## [Stored items]
--------------------------------
(** Lines 58-161.  The first component is what the call logs and fetches,
    in order; the second is its return value or the exception raised. *)
Definition retrieve_git_changes (repo_dir : string) (allow_dirty : bool)
    (from_sha to_sha : option string) : list event * result Files :=
  let repo := open_repo repo_dir in
  let logged :=
    if is_dirty repo then [LogError dirty_message repo_dir] else [] in
  let fetched :=
    match from_sha with
    | None => map Fetch (remotes repo)
    | Some _ => []
    end in
  (logged ++ fetched,
   from_sha_obj <-
     match from_sha with
     | None => resolve_commit repo "origin/main"
     | Some rev => resolve_commit repo rev
     end ;;
   to_sha_obj <-
     match to_sha with
     | None => Ok (TreeObj (head_commit_tree repo))
     | Some rev => sha <- resolve_commit repo rev ;; Ok (CommitObj sha)
     end ;;
   collect repo_dir (diff repo from_sha_obj to_sha_obj)).


(** The record a deleted Change Record parses to (lines 172-174). *)
Definition parse_deleted (git_diff : GitDiff) : result Template :=
  template_dict <- yaml_load (content_text (content git_diff)) ;;
  template_cls <- lookup_cls template_dict ;;
  construct template_cls (path git_diff) template_dict.

(** [template.deleted = True] *)
Definition force_deleted (t : Template) : Template :=
  set_deleted t (DeletedBool true).

(** What one modified Change Record is turned into (lines 195-337): both
    revisions parsed with the class of the baseline's [template_type], then
    reconciled. *)
Definition reconcile_file (config : Config) (git_diff : GitDiff)
  : result Template :=
  main_template_dict <- yaml_load (content_text (content git_diff)) ;;
  template_cls <- lookup_cls main_template_dict ;;
  main_template <- construct template_cls (path git_diff) main_template_dict ;;
  text <- open_file (path git_diff) ;;
  template_dict <- yaml_load text ;;
  template <- construct template_cls (path git_diff) template_dict ;;
  reconcile config main_template template.

(** * Properties *)

(** ** Loops *)

Lemma for_each_app {A S : Type} (body : S -> A -> result S) (l1 l2 : list A) (s : S) :
  for_each body (l1 ++ l2) s = (s' <- for_each body l1 s ;; for_each body l2 s').
Proof.
  revert s; induction l1 as [|a l1 IH]; intro s; simpl; [reflexivity|].
  destruct (body s a) as [s'|e]; simpl; [apply IH | reflexivity].
Qed.

Lemma for_each_invariant {A S : Type} (body : S -> A -> result S) (P : S -> Prop) :
  (forall s a s', body s a = Ok s' -> P s -> P s') ->
  forall l s s', for_each body l s = Ok s' -> P s -> P s'.
Proof.
  intros Hstep l; induction l as [|a l IH]; intros s s' Hrun Hs; simpl in Hrun.
  - injection Hrun as <-; exact Hs.
  - destruct (body s a) as [s1|e] eqn:Hb; simpl in Hrun; [|discriminate].
    eapply IH; eauto.
Qed.


Lemma for_each_ok_iff {A S : Type} (body : S -> A -> result S) (P : A -> Prop) :
  (forall s a, (exists s', body s a = Ok s') <-> P a) ->
  forall l s, (exists s', for_each body l s = Ok s') <-> Forall P l.
Proof.
  intros Hbody l. induction l as [|a l IH]; intro s; simpl.
  - split; [constructor | eauto].
  - split.
    + intros [s' H]. destruct (body s a) as [s1|e] eqn:Hb; simpl in H;
        [|discriminate].
      constructor; [apply (Hbody s a); eauto | apply (IH s1); eauto].
    + intro H. inversion H as [|? ? Ha Hl]; subst.
      apply (Hbody s a) in Ha as [s1 Hs1]. rewrite Hs1; simpl.
      apply IH; assumption.
Qed.

(** ** Deletion materializer *)

Lemma deleted_file_step_parsed templates git_diff t :
  parse_deleted git_diff = Ok t ->
  deleted_file_step templates git_diff
  = Ok (if deleted_is_true t then templates else templates ++ [force_deleted t]).
Proof.
  unfold parse_deleted, deleted_file_step.
  destruct (yaml_load _) as [doc|e]; simpl; [|discriminate].
  destruct (lookup_cls doc) as [cls|e]; simpl; [|discriminate].
  intros ->; simpl. destruct (deleted_is_true t); reflexivity.
Qed.

Lemma deleted_loop_parsed deleted_files ts :
  Forall2 (fun g t => parse_deleted g = Ok t) deleted_files ts ->
  forall templates,
    for_each deleted_file_step deleted_files templates
    = Ok (templates
            ++ map force_deleted (filter (fun t => negb (deleted_is_true t)) ts)).
Proof.
  induction 1 as [|g t gs ts Hg Hgs IH]; intro templates; simpl.
  - rewrite app_nil_r; reflexivity.
  - rewrite (deleted_file_step_parsed _ _ Hg); simpl.
    destruct (deleted_is_true t); simpl; rewrite IH; [reflexivity|].
    rewrite <- app_assoc; reflexivity.
Qed.

(** C9: over deleted Change Records that parse, a record already
    [deleted = True] yields no output and every other record yields exactly
    one output, in order, with [deleted] forced to [True] and
    [included_accounts] and [excluded_accounts] as parsed. *)
Theorem materialize_deleted_skips_already_deleted deleted_files ts :
  Forall2 (fun g t => parse_deleted g = Ok t) deleted_files ts ->
  create_templates_for_deleted_files deleted_files
  = Ok (map force_deleted (filter (fun t => negb (deleted_is_true t)) ts)) /\
  (forall t, deleted (force_deleted t) = DeletedBool true /\
             included_accounts (force_deleted t) = included_accounts t /\
             excluded_accounts (force_deleted t) = excluded_accounts t).
Proof.
  intro H. split; [|intro t; repeat split].
  unfold create_templates_for_deleted_files.
  rewrite (deleted_loop_parsed H). reflexivity.
Qed.

(** ** Scope reconciler: one modified Change Record *)

(** When both revisions parse, the loop body appends the reconciled current
    record. *)
Lemma modified_file_step_reconciles config templates git_diff
    main_template_dict template_cls main_template text template_dict t t' :
  yaml_load (content_text (content git_diff)) = Ok main_template_dict ->
  lookup_cls main_template_dict = Ok template_cls ->
  construct template_cls (path git_diff) main_template_dict = Ok main_template ->
  read_file (path git_diff) = Some text ->
  yaml_load text = Ok template_dict ->
  construct template_cls (path git_diff) template_dict = Ok t ->
  reconcile config main_template t = Ok t' ->
  modified_file_step config templates git_diff = Ok (templates ++ [t']).
Proof.
  intros H1 H2 H3 H4 H5 H6 H7. unfold modified_file_step, open_file.
  rewrite H1; cbn [bind]. rewrite H2; cbn [bind]. rewrite H3; cbn [bind].
  rewrite H4; cbn [bind]. rewrite H5; cbn [bind]. rewrite H6; cbn [bind].
  rewrite H7. reflexivity.
Qed.

(** ** Revision differencer *)

Lemma iter_change_type_app ty l1 l2 :
  iter_change_type ty (l1 ++ l2) = iter_change_type ty l1 ++ iter_change_type ty l2.
Proof. apply filter_app. Qed.

Lemma for_each_skip {A S : Type} (body : S -> A -> result S) l1 a l2 :
  (forall s, body s a = Ok s) ->
  forall s, for_each body (l1 ++ a :: l2) s = for_each body (l1 ++ l2) s.
Proof.
  intros Ha s. rewrite !for_each_app.
  destruct (for_each body l1 s) as [s1|e]; simpl; [|reflexivity].
  rewrite Ha; reflexivity.
Qed.

(** An entry whose iteration of the loop over modified files changes
    nothing contributes nothing to the result. *)
Lemma collect_skip repo_dir file_obj :
  change_type file_obj = ChangeM ->
  (forall files, modified_step repo_dir files file_obj = Ok files) ->
  forall before after,
    collect repo_dir (before ++ file_obj :: after)
    = collect repo_dir (before ++ after).
Proof.
  intros Hty Hskip before after. unfold collect.
  assert (Hother : forall ty, ty <> ChangeM ->
            iter_change_type ty (before ++ file_obj :: after)
            = iter_change_type ty (before ++ after)).
  { intros ty Hne. rewrite !iter_change_type_app. f_equal.
    unfold iter_change_type. cbn [filter]. rewrite Hty.
    destruct ty; try reflexivity. contradiction. }
  rewrite (Hother ChangeA), (Hother ChangeD) by discriminate.
  destruct (for_each (new_file_step repo_dir) _ _) as [f1|e]; simpl; [|reflexivity].
  destruct (for_each (deleted_step repo_dir) _ _) as [f2|e]; simpl; [|reflexivity].
  rewrite !iter_change_type_app.
  unfold iter_change_type at 2. cbn [filter]. rewrite Hty. cbn [ChangeType_eqb].
  fold (iter_change_type ChangeM after).
  apply for_each_skip. exact Hskip.
Qed.

Lemma modified_step_managed repo_dir files file_obj cur :
  endswith (os_path_join repo_dir (b_path file_obj)) ".yaml" = true ->
  read_file (os_path_join repo_dir (b_path file_obj)) = Some cur ->
  noq_template cur = true ->
  modified_step repo_dir files file_obj
  = (o <- resolve_rename repo_dir (os_path_join repo_dir (b_path file_obj)) file_obj ;;
     match o with
     | Skip => Ok files
     | Split deleted_file new_file =>
         Ok (mkFiles (new_files files ++ [new_file])
                     (deleted_files files ++ [deleted_file])
                     (modified_files files))
     | FallThrough =>
         text <- read_blob file_obj ;;
         Ok (mkFiles (new_files files) (deleted_files files)
               (modified_files files
                  ++ [mkGitDiff
                        (os_path_join repo_dir
                           (os_path_join repo_dir (b_path file_obj)))
                        (Some text) false]))
     end).
Proof.
  intros Hext Hread Htag. unfold modified_step.
  rewrite Hext. unfold file_regex_search, open_file. rewrite Hread; simpl.
  rewrite Htag. reflexivity.
Qed.
(** X11: [main] runs the echo transaction exactly when [do_connect]
    returned [NSAPI_ERROR_OK], and then once: after a failed connection
    it makes no call on the socket or the resolver. In all it calls
    connect at most five times. *)
Theorem main_echo_when_connected cfg (w : World I) :
  count_events is_sock_open (new_events w (snd (main cfg w))) =
  (if (fst (do_connect (snd (main_setup cfg w))) =? NSAPI_ERROR_OK)%Z
   then 1 else 0)%nat /\
  count_events is_network_call (new_events w (snd (main cfg w))) =
  (if (fst (do_connect (snd (main_setup cfg w))) =? NSAPI_ERROR_OK)%Z
   then count_events is_network_call
          (new_events (snd (do_connect (snd (main_setup cfg w))))
             (snd (test_send_recv cfg
                     (snd (do_connect (snd (main_setup cfg w)))))))
   else 0)%nat /\
  (connect_attempts (new_events w (snd (main cfg w))) <= 5)%nat.
Proof.
  rewrite main_events.
  destruct (do_connect_phase (snd (main_setup cfg w))) as [Hev Hphase].
  pose proof (test_send_recv_phase cfg
                (snd (do_connect (snd (main_setup cfg w))))) as Hecho.
  pose proof (test_send_recv_opens_once cfg
                (snd (do_connect (snd (main_setup cfg w))))) as Honce.
  destruct (setup_events_counts cfg) as [_ [_ [Hnet [Hso [Hconn _]]]]].
  destruct (do_connect_events (snd (main_setup cfg w))) as [delta [Hd Hfive]].
  rewrite (new_events_eq _ _ _ Hd) in *.
  split; [|split].
  - rewrite !count_events_app, Hso.
    rewrite (count_events_none is_sock_open connect_phase delta);
      [|intros [] H; try discriminate H; reflexivity|exact Hphase].
    destruct (fst (do_connect (snd (main_setup cfg w))) =? NSAPI_ERROR_OK);
      [rewrite Honce|]; reflexivity.
  - rewrite !count_events_app, Hnet.
    rewrite (count_events_none is_network_call connect_phase delta);
      [|intros [] H; try discriminate H; reflexivity|exact Hphase].
    destruct (fst (do_connect (snd (main_setup cfg w))) =? NSAPI_ERROR_OK);
      unfold count_events;
      cbn [filter is_network_call echo_phase List.length app]; lia.
  - rewrite !connect_attempts_app, Hconn.
    assert (Hnone : connect_attempts
                      (if fst (do_connect (snd (main_setup cfg w)))
                          =? NSAPI_ERROR_OK
                       then new_events
                              (snd (do_connect (snd (main_setup cfg w))))
                              (snd (test_send_recv cfg
                                      (snd (do_connect
                                              (snd (main_setup cfg w))))))
                       else []) = 0%nat).
    { destruct (fst (do_connect (snd (main_setup cfg w))) =? NSAPI_ERROR_OK);
        [|reflexivity].
      apply (count_events_none is_connect echo_phase); [|exact Hecho].
      intros [] H; try discriminate H; reflexivity. }
    rewrite Hnone.
    match goal with
    | |- context [connect_attempts [?a; ?b]] =>
        change (connect_attempts [a; b]) with 0%nat
    end.
    lia.
Qed.

(** X12: [main] starts the progress thread exactly when tracing is
    compiled out, once, and before any call of connect or of the
    network. *)
Theorem main_progress_thread cfg (w : World I) :
  count_events is_thread_start (new_events w (snd (main cfg w))) =
  (if MBED_CONF_MBED_TRACE_ENABLE cfg then 0 else 1)%nat /\
  forall before after,
    new_events w (snd (main cfg w)) = before ++ EvThreadStart :: after ->
    connect_attempts before = 0%nat /\
    count_events is_network_call before = 0%nat.
Proof.
  rewrite main_events.
  destruct (do_connect_phase (snd (main_setup cfg w))) as [_ Hphase].
  pose proof (test_send_recv_phase cfg
                (snd (do_connect (snd (main_setup cfg w))))) as Hecho.
  destruct (setup_events_counts cfg) as [_ [_ [Hnet [_ [Hconn Hts]]]]].
  set (d1 := new_events (snd (main_setup cfg w))
               (snd (do_connect (snd (main_setup cfg w))))) in *.
  set (d2 := if fst (do_connect (snd (main_setup cfg w))) =? NSAPI_ERROR_OK
             then new_events (snd (do_connect (snd (main_setup cfg w))))
                    (snd (test_send_recv cfg
                            (snd (do_connect (snd (main_setup cfg w))))))
             else []).
  set (d3 := [EvPrint (if fst (main cfg w) =? 0 then text_success
                       else text_failure); EvTraceClose]).
  assert (Hrest : count_events is_thread_start (d1 ++ d2 ++ d3) = 0%nat).
  { rewrite !count_events_app.
    rewrite (count_events_none is_thread_start connect_phase d1);
      [|intros [] H; try discriminate H; reflexivity|exact Hphase].
    assert (H2 : count_events is_thread_start d2 = 0%nat).
    { unfold d2.
      destruct (fst (do_connect (snd (main_setup cfg w))) =? NSAPI_ERROR_OK);
        [|reflexivity].
      apply (count_events_none is_thread_start echo_phase); [|exact Hecho].
      intros [] H; try discriminate H; reflexivity. }
    rewrite H2. reflexivity. }
  split.
  - rewrite count_events_app, Hts, Hrest. lia.
  - intros before after Hsplit.
    apply app_eq_app in Hsplit as [l [[Hs Hr]|[Hb Ha]]].
    + (* the thread start is within the set-up *)
      rewrite Hs in Hconn, Hnet.
      rewrite connect_attempts_app in Hconn.
      rewrite count_events_app in Hnet. lia.
    + (* or it is past the set-up, where there is none *)
      exfalso. rewrite Ha in Hrest.
      rewrite count_events_app in Hrest.
      unfold count_events at 2 in Hrest.
      cbn [filter is_thread_start List.length] in Hrest. lia.
Qed.
(** The pentagon of [Sample.pentagonMesh]: the pass at depth 0 selects it
    and the five quads around it, and not the quad apart from them. *)
Lemma depth0_irregular_face_selection_witness :
  let selector :=
    mkSelector (Refinement_new Sdc.SPLIT_TO_QUADS Sample.pentagonMesh Level_new
                  (Sdc.Build_Options 0)) in
  let selection :=
    selectedFaces (getRefinement
      (Sample.select Sdc.SCHEME_CATMARK selector (Sample.maskOf Sample.adaptiveThree))) in
  (forall f, In f [0; 1; 2; 3; 4; 5] -> In f selection) /\ ~ In 6 selection.
Proof.
  cbv zeta.
  pose proof (@depth0_irregular_face_selection Sample.schemeTraits Sdc.SCHEME_CATMARK
    (mkSelector (Refinement_new Sdc.SPLIT_TO_QUADS Sample.pentagonMesh Level_new
                   (Sdc.Build_Options 0)))
    (Sample.maskOf Sample.adaptiveThree) 0) as H.
  cbv zeta in H.
  destruct (H eq_refl ltac:(discriminate)) as [_ [_ Hpass]]. clear H.
  assert (Hiff := Hpass eq_refl eq_refl ltac:(cbn; lia) ltac:(discriminate)).
  clear Hpass.
  assert (Hothers : forall f,
    0 <= f < 7 -> f <> 0 -> isFaceHole Sample.pentagonMesh f = false ->
    Z.of_nat (length (getFaceVertices Sample.pentagonMesh f)) = 4
    /\ (faceHasSelectedFeatures Sample.pentagonMesh f (Sample.maskOf Sample.adaptiveThree)
          (inspectedFVarChannels Sample.pentagonMesh (Sample.maskOf Sample.adaptiveThree))
        = true -> In f (oneRing Sample.pentagonMesh 0))).
  { intros f Hr Hne _.
    assert (Hf : f = 1 \/ f = 2 \/ f = 3 \/ f = 4 \/ f = 5 \/ f = 6) by lia.
    destruct Hf as [-> | [-> | [-> | [-> | [-> | ->]]]]];
      (split; [reflexivity | intros Hfeat; vm_compute in Hfeat; discriminate]). }
  specialize (Hiff Hothers). split.
  - intros f Hf. apply Hiff. cbn in Hf.
    destruct Hf as [<- | [<- | [<- | [<- | [<- | [<- | []]]]]]]; vm_compute; tauto.
  - intros H6. apply Hiff in H6. vm_compute in H6.
    repeat (destruct H6 as [H6 | H6]; [discriminate |]). exact H6.
Defined.

(** ** The refiner *)

Local Open Scope nat_scope.

(** Case analysis on the subscripts and tests of a call that returned. *)
Ltac returned H :=
  repeat match type of H with
         | context [match ?x with _ => _ end] =>
             let E := fresh "E" in destruct x eqn:E; try discriminate H
         end.

Lemma resize_length {A} (n : nat) (d : A) (v : list A) :
  length (resize n d v) = n.
Proof.
  unfold resize. rewrite length_app, length_firstn, repeat_length. lia.
Qed.

Lemma assign_length {A} (v v' : list A) (i : nat) (f : A -> A) :
  assign v i f = Some v' -> length v' = length v.
Proof.
  unfold assign. intros H. returned H. injection H as <-.
  assert (i < length v) by (apply nth_error_Some; congruence).
  rewrite length_app, length_firstn.
  change (match v with [] => [] | _ :: l => skipn i l end) with (skipn (S i) v).
  cbn [length]. rewrite length_skipn. lia.
Qed.

Lemma assign_total {A} (v : list A) (i : nat) (f : A -> A) :
  i < length v -> exists v', assign v i f = Some v'.
Proof.
  intros Hi. unfold assign. destruct (nth_error v i) eqn:E; [eauto |].
  apply nth_error_None in E. lia.
Qed.

Lemma nth_error_total {A} (v : list A) (i : nat) :
  i < length v -> exists x, nth_error v i = Some x.
Proof.
  intros Hi. destruct (nth_error v i) eqn:E; [eauto |].
  apply nth_error_None in E. lia.
Qed.

Lemma assembleInnerFarLevels_total levels refinements indices :
  forall far,
    (forall i, In i indices ->
               i < length refinements /\ i < length levels /\ i < length far) ->
    exists far', assembleInnerFarLevels levels refinements indices far = Some far'
                 /\ length far' = length far.
Proof.
  induction indices as [| i rest IH]; intros far Hin; cbn [assembleInnerFarLevels].
  - eauto.
  - destruct (Hin i (or_introl eq_refl)) as [Hr [Hl Hf]].
    destruct (nth_error_total refinements (i - 1)) as [? ->]; [lia |].
    destruct (nth_error_total levels i) as [? ->]; [lia |].
    destruct (nth_error_total refinements i) as [? ->]; [lia |].
    destruct (assign_total far i
                (fun _ => mkFarLevel (Some (i - 1)) (Some i) (Some i)) Hf)
      as [far1 Hfar1].
    rewrite Hfar1. apply assign_length in Hfar1.
    destruct (IH far1) as [far' [-> Hlen]].
    + intros j Hj. specialize (Hin j (or_intror Hj)). lia.
    + exists far'. split; [reflexivity | lia].
Qed.

(** With a level more than refinements, every subscript of
    [assembleFarLevels] is in range, and it touches [_farLevels] only. *)
Lemma assembleFarLevels_total (r : TopologyRefiner) :
  length (_refinements r) < length (_levels r) ->
  exists far, assembleFarLevels r = Some (set_farLevels far r).
Proof.
  intros Hlen. unfold assembleFarLevels.
  destruct (nth_error_total (_levels r) 0) as [? ->]; [lia |].
  set (far0 := resize (length (_levels r)) FarLevel_null (_farLevels r)).
  assert (Hfar0 : length far0 = length (_levels r)) by apply resize_length.
  destruct (assign_total far0 0 (fun _ => mkFarLevel None (Some 0) None))
    as [far1 Hfar1]; [lia |].
  rewrite Hfar1. apply assign_length in Hfar1.
  destruct (length (_refinements r)) as [| last] eqn:Hn; [eauto |].
  destruct (nth_error_total (_refinements r) 0) as [? ->]; [lia |].
  destruct (assign_total far1 0
              (fun f => mkFarLevel (_refToParent f) (_level f) (Some 0)))
    as [far2 Hfar2]; [lia |].
  rewrite Hfar2. apply assign_length in Hfar2.
  destruct (assembleInnerFarLevels_total (_levels r) (_refinements r) (seq 1 last) far2)
    as [far3 [-> Hfar3]].
  { intros i Hi. apply in_seq in Hi. lia. }
  destruct (nth_error_total (_refinements r) last) as [? ->]; [lia |].
  destruct (nth_error_total (_levels r) (S last)) as [? ->]; [lia |].
  destruct (assign_total far3 (S last)
              (fun _ => mkFarLevel (Some last) (Some (S last)) None))
    as [far4 ->]; [lia |].
  eauto.
Qed.

Lemma assembleFarLevels_inv (r r' : TopologyRefiner) :
  assembleFarLevels r = Some r' -> exists far, r' = set_farLevels far r.
Proof.
  unfold assembleFarLevels. intros H. returned H; injection H as <-; eauto.
Qed.

Lemma initializeInventory_inv (r r' : TopologyRefiner) :
  initializeInventory r = Some r' ->
  _levels r' = _levels r /\ _refinements r' = _refinements r.
Proof.
  unfold initializeInventory. intros H. returned H; injection H as <-; now split.
Qed.

Section RefinerFacts.
Context {traits : Sdc.SchemeTypeTraits} {R : Refine}.

Lemma TopologyRefiner_new_inv schemeType schemeOptions r :
  TopologyRefiner_new schemeType schemeOptions = Some r ->
  _levels r = [Level_new] /\ _refinements r = [].
Proof.
  unfold TopologyRefiner_new. intros H.
  apply assembleFarLevels_inv in H as [far ->]. now split.
Qed.

Lemma populateBaseLevel_inv baseLevel r r' :
  populateBaseLevel baseLevel r = Some r' ->
  _levels r' = [baseLevel] /\ _refinements r' = [].
Proof.
  unfold populateBaseLevel. intros H. returned H.
  apply initializeInventory_inv in H as [-> ->]. now split.
Qed.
--------------------------------
## [PROBLEM STATEMENT]
Return, line for line and unchanged, the data from its first line through the line containing "(from_sha to_sha : option".

## [FINAL ANSWER]
(** Lines 58-161.  The first component is what the call logs and fetches,
    in order; the second is its return value or the exception raised. *)
Definition retrieve_git_changes (repo_dir : string) (allow_dirty : bool)
    (from_sha to_sha : option string) : list event * result Files :=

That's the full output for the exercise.